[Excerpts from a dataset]
———

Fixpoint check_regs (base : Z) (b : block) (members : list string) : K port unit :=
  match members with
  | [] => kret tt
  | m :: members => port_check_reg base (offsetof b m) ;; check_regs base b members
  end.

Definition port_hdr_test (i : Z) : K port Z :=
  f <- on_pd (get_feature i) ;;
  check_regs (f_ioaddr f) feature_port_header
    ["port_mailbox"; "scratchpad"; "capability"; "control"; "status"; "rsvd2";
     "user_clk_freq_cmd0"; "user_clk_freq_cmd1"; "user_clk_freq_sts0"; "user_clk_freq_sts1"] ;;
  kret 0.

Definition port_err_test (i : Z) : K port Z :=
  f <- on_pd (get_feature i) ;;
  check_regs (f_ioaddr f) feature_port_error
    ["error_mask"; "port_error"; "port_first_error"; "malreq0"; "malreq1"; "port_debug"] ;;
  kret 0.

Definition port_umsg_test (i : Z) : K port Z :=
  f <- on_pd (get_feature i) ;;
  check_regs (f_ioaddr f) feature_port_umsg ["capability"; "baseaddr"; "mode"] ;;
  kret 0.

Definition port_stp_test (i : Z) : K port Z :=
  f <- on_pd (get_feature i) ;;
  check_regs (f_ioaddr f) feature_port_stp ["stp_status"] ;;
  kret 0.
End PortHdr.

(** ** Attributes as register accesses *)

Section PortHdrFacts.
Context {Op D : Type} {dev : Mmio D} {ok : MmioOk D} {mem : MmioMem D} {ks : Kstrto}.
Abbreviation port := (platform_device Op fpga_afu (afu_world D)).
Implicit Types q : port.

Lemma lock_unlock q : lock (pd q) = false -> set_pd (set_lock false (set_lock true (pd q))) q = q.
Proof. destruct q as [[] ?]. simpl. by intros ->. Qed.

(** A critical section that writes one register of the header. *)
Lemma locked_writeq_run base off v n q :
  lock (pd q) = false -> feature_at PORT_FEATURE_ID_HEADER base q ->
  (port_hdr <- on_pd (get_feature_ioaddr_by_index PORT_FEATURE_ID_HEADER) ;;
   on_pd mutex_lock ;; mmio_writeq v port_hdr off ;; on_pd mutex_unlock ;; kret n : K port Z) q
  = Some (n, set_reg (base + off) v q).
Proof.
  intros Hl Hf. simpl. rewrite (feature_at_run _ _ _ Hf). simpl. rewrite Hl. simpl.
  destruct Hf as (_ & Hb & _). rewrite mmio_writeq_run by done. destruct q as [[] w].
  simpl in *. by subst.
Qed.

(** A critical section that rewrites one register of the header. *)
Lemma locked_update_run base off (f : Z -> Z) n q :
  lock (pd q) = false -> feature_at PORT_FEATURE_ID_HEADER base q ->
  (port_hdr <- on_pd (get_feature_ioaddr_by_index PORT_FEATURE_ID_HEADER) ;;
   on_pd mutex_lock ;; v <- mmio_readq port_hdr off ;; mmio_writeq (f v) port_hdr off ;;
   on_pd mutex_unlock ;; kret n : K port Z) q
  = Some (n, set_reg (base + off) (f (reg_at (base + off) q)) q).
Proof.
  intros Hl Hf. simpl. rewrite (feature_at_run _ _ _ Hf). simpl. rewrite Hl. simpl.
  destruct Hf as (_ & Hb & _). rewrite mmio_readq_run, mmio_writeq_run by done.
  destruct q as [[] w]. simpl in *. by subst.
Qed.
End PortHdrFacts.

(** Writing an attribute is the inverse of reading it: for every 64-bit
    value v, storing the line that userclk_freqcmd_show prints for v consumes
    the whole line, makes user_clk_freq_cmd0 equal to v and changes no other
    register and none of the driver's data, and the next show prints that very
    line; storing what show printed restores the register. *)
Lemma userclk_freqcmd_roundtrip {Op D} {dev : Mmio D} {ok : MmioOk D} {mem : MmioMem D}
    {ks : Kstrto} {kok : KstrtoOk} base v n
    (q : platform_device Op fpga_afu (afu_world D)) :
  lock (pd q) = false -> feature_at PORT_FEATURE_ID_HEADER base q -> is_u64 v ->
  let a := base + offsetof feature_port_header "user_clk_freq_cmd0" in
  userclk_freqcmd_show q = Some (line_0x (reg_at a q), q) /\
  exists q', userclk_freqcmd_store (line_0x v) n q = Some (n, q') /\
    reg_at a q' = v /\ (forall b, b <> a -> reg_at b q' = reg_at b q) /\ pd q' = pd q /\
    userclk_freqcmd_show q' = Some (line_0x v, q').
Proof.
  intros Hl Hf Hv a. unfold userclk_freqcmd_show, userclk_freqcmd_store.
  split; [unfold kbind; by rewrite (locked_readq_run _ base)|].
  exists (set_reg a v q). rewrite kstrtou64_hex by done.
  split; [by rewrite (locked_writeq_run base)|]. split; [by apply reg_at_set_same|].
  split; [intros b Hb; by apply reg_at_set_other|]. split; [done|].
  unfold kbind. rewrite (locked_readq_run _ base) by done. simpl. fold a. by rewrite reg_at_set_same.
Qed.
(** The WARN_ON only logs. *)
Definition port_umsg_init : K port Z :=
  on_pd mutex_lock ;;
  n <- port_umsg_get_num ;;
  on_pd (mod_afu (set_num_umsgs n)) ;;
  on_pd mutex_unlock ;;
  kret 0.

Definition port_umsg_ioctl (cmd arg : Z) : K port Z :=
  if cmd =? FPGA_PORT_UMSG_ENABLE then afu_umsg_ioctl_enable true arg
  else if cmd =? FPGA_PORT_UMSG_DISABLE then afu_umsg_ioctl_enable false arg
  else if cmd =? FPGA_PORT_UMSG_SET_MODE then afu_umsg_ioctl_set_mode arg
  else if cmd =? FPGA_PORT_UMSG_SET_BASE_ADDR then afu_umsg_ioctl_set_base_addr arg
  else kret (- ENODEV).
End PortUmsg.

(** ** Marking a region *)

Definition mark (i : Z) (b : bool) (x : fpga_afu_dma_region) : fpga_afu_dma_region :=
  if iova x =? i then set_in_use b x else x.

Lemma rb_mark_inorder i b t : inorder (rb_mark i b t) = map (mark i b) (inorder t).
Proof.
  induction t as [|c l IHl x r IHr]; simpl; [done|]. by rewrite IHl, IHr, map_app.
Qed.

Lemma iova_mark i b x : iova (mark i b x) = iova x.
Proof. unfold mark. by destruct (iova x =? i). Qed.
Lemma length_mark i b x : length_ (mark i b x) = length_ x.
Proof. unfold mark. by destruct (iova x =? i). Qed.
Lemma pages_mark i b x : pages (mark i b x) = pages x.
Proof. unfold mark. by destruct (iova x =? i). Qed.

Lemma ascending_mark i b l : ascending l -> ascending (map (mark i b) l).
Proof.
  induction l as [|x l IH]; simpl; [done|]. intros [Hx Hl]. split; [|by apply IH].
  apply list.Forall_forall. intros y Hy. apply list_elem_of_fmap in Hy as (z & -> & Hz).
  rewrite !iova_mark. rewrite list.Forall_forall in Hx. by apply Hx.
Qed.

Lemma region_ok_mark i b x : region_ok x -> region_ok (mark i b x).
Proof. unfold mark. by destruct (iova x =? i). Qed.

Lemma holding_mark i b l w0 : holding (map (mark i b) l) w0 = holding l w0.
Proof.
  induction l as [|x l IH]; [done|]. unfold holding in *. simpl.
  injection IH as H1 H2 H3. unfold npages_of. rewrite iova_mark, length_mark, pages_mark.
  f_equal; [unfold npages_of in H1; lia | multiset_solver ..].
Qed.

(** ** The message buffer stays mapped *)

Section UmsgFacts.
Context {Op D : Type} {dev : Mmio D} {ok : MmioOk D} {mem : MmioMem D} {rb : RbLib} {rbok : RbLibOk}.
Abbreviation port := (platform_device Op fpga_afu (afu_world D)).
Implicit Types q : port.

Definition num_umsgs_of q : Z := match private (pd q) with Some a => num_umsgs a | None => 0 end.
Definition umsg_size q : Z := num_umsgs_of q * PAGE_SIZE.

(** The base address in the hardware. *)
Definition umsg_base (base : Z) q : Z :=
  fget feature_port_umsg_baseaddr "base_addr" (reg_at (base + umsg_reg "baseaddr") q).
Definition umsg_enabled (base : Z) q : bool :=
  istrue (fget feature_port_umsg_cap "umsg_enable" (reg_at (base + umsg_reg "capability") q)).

———

**Task prompt**:
Exactly as written, please reproduce the lines from the first line of the data to the line containing "Definition port_hdr_test (i", inclusive, and nothing else.

**Reply**:
Fixpoint check_regs (base : Z) (b : block) (members : list string) : K port unit :=
  match members with
  | [] => kret tt
  | m :: members => port_check_reg base (offsetof b m) ;; check_regs base b members
  end.

Definition port_hdr_test (i : Z) : K port Z :=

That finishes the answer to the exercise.